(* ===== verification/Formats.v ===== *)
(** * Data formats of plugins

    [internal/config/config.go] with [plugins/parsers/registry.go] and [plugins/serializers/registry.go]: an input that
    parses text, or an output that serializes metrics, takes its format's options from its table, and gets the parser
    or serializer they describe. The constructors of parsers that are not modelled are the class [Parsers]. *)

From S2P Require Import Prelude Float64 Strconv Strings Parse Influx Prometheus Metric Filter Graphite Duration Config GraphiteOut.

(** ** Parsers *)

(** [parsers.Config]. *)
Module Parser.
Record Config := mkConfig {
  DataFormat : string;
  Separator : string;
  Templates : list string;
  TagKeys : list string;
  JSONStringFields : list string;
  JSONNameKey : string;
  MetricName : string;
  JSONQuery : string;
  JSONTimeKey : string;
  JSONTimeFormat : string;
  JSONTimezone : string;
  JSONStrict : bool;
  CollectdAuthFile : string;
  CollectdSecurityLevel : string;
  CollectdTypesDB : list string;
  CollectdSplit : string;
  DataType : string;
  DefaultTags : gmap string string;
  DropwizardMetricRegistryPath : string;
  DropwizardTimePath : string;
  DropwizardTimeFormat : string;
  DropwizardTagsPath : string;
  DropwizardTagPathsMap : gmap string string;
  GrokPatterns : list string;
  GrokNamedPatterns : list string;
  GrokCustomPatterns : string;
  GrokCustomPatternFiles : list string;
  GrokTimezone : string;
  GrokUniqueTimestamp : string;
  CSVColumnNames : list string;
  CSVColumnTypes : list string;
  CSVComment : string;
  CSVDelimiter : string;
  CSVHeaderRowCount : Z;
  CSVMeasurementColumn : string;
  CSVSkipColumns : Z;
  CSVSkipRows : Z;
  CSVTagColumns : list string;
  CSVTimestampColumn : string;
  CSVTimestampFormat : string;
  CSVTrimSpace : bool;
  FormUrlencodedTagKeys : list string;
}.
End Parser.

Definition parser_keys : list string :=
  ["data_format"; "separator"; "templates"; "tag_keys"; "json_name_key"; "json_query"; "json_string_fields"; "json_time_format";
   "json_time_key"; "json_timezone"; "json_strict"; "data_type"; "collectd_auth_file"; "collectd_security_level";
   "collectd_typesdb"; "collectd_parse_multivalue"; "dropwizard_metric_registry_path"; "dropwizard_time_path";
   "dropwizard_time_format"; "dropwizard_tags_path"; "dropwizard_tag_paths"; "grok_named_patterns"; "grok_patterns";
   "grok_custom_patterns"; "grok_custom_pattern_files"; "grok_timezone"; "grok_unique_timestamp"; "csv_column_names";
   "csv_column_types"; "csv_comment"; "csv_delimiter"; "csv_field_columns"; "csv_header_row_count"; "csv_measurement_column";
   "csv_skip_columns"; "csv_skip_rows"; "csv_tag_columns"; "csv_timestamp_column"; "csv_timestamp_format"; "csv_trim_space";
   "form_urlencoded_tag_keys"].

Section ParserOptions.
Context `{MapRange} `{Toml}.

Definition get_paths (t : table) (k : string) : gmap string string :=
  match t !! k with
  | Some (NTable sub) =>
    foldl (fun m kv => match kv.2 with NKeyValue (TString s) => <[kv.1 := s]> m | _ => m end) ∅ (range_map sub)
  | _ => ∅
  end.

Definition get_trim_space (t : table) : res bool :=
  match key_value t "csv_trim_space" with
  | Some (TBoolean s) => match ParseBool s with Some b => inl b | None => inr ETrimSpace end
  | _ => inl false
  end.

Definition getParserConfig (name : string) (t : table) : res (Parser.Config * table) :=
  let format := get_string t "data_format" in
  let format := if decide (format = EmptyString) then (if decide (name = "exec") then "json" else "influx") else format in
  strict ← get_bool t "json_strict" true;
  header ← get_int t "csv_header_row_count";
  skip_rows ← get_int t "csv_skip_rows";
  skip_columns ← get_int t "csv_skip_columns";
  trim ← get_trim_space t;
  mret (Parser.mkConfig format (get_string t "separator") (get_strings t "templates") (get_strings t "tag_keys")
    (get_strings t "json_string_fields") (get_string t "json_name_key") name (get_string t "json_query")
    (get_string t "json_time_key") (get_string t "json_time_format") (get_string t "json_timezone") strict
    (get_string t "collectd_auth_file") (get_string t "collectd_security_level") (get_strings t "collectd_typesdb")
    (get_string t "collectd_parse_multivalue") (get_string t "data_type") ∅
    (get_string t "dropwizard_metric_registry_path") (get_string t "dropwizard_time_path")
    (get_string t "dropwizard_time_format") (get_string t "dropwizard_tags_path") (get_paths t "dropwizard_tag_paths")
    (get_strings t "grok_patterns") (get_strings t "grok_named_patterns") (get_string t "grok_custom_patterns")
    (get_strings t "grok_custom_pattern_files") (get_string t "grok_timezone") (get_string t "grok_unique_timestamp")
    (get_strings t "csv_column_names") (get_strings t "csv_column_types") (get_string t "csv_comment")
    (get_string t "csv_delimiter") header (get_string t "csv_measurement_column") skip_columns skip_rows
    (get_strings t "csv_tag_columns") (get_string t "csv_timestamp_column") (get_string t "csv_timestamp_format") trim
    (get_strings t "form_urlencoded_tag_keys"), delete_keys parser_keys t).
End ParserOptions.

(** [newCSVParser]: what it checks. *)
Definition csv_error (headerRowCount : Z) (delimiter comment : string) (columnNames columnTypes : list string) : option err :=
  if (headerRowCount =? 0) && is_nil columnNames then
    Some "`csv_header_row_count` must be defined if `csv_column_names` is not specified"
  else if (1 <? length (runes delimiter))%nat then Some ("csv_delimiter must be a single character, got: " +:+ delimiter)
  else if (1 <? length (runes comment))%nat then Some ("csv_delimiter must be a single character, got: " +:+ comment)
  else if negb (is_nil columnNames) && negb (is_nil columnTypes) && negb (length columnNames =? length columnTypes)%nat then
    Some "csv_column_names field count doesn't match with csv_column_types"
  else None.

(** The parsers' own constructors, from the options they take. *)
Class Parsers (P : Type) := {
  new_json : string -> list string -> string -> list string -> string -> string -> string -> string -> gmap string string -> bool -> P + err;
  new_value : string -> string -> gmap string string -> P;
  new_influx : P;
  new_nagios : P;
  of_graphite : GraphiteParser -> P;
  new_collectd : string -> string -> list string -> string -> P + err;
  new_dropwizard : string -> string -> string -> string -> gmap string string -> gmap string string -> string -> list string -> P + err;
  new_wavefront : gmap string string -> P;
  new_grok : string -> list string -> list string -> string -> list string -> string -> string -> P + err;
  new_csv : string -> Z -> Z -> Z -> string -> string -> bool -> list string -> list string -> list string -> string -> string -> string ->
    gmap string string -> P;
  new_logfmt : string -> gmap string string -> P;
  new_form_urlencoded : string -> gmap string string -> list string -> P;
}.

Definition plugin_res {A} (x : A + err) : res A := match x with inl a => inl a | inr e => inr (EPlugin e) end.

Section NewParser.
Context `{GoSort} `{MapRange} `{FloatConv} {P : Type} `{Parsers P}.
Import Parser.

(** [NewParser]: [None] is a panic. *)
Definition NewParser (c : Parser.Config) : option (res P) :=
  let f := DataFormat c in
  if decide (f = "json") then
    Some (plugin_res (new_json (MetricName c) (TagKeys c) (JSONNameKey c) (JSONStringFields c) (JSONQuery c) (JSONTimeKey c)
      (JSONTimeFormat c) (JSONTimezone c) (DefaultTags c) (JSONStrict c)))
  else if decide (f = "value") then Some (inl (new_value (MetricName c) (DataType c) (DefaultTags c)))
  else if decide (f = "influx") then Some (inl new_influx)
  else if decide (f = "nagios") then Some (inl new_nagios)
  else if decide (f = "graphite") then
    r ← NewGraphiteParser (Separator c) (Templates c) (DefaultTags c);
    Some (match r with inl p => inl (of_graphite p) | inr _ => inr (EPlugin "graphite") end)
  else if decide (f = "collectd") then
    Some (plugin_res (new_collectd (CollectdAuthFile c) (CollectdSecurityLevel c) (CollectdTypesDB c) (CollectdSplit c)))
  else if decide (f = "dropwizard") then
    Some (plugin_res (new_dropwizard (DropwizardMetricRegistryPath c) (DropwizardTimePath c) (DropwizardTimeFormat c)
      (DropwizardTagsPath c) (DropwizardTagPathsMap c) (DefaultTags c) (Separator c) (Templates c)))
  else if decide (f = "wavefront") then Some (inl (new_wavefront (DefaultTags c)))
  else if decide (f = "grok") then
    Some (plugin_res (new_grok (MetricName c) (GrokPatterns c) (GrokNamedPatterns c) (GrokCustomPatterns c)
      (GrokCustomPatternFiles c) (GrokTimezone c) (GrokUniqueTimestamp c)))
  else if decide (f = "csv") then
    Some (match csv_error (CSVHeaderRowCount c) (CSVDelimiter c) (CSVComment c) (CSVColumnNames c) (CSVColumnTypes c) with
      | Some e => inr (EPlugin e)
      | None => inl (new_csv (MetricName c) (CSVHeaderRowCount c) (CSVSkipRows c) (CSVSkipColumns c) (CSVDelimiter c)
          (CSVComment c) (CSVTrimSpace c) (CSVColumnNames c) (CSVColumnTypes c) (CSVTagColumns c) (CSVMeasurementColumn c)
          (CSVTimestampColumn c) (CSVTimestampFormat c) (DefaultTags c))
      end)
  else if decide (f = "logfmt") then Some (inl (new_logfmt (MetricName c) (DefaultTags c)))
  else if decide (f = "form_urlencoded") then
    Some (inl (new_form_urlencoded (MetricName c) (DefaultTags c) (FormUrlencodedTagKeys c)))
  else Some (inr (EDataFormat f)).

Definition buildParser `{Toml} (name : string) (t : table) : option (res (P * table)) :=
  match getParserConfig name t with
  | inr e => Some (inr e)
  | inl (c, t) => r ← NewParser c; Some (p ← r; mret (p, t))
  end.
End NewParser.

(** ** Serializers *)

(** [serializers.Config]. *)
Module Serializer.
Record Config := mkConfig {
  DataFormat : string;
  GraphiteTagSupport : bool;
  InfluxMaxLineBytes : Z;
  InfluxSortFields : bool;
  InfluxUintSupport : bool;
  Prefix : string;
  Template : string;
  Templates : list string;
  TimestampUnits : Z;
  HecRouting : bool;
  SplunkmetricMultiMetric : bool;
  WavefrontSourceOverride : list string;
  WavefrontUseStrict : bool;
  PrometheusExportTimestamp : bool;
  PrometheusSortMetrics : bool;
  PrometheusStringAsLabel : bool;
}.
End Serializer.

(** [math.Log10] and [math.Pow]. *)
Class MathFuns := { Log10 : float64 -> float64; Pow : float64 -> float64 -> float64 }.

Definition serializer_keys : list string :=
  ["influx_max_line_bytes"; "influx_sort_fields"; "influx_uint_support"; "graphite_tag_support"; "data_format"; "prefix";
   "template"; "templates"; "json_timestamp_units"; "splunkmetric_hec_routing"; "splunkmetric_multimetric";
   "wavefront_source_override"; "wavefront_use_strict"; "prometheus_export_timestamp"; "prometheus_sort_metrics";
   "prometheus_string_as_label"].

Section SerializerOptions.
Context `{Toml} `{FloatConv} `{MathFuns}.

(WORK ITEM) Give again, word for word, every line of the listing above from the one with "JSONNameKey : string;" to the one with "CSVTrimSpace : bool;", both inclusive, and nothing beyond them.

(RESPONSE TO THE TASK)
  JSONNameKey : string;
  MetricName : string;
  JSONQuery : string;
  JSONTimeKey : string;
  JSONTimeFormat : string;
  JSONTimezone : string;
  JSONStrict : bool;
  CollectdAuthFile : string;
  CollectdSecurityLevel : string;
  CollectdTypesDB : list string;
  CollectdSplit : string;
  DataType : string;
  DefaultTags : gmap string string;
  DropwizardMetricRegistryPath : string;
  DropwizardTimePath : string;
  DropwizardTimeFormat : string;
  DropwizardTagsPath : string;
  DropwizardTagPathsMap : gmap string string;
  GrokPatterns : list string;
  GrokNamedPatterns : list string;
  GrokCustomPatterns : string;
  GrokCustomPatternFiles : list string;
  GrokTimezone : string;
  GrokUniqueTimestamp : string;
  CSVColumnNames : list string;
  CSVColumnTypes : list string;
  CSVComment : string;
  CSVDelimiter : string;
  CSVHeaderRowCount : Z;
  CSVMeasurementColumn : string;
  CSVSkipColumns : Z;
  CSVSkipRows : Z;
  CSVTagColumns : list string;
  CSVTimestampColumn : string;
  CSVTimestampFormat : string;
  CSVTrimSpace : bool;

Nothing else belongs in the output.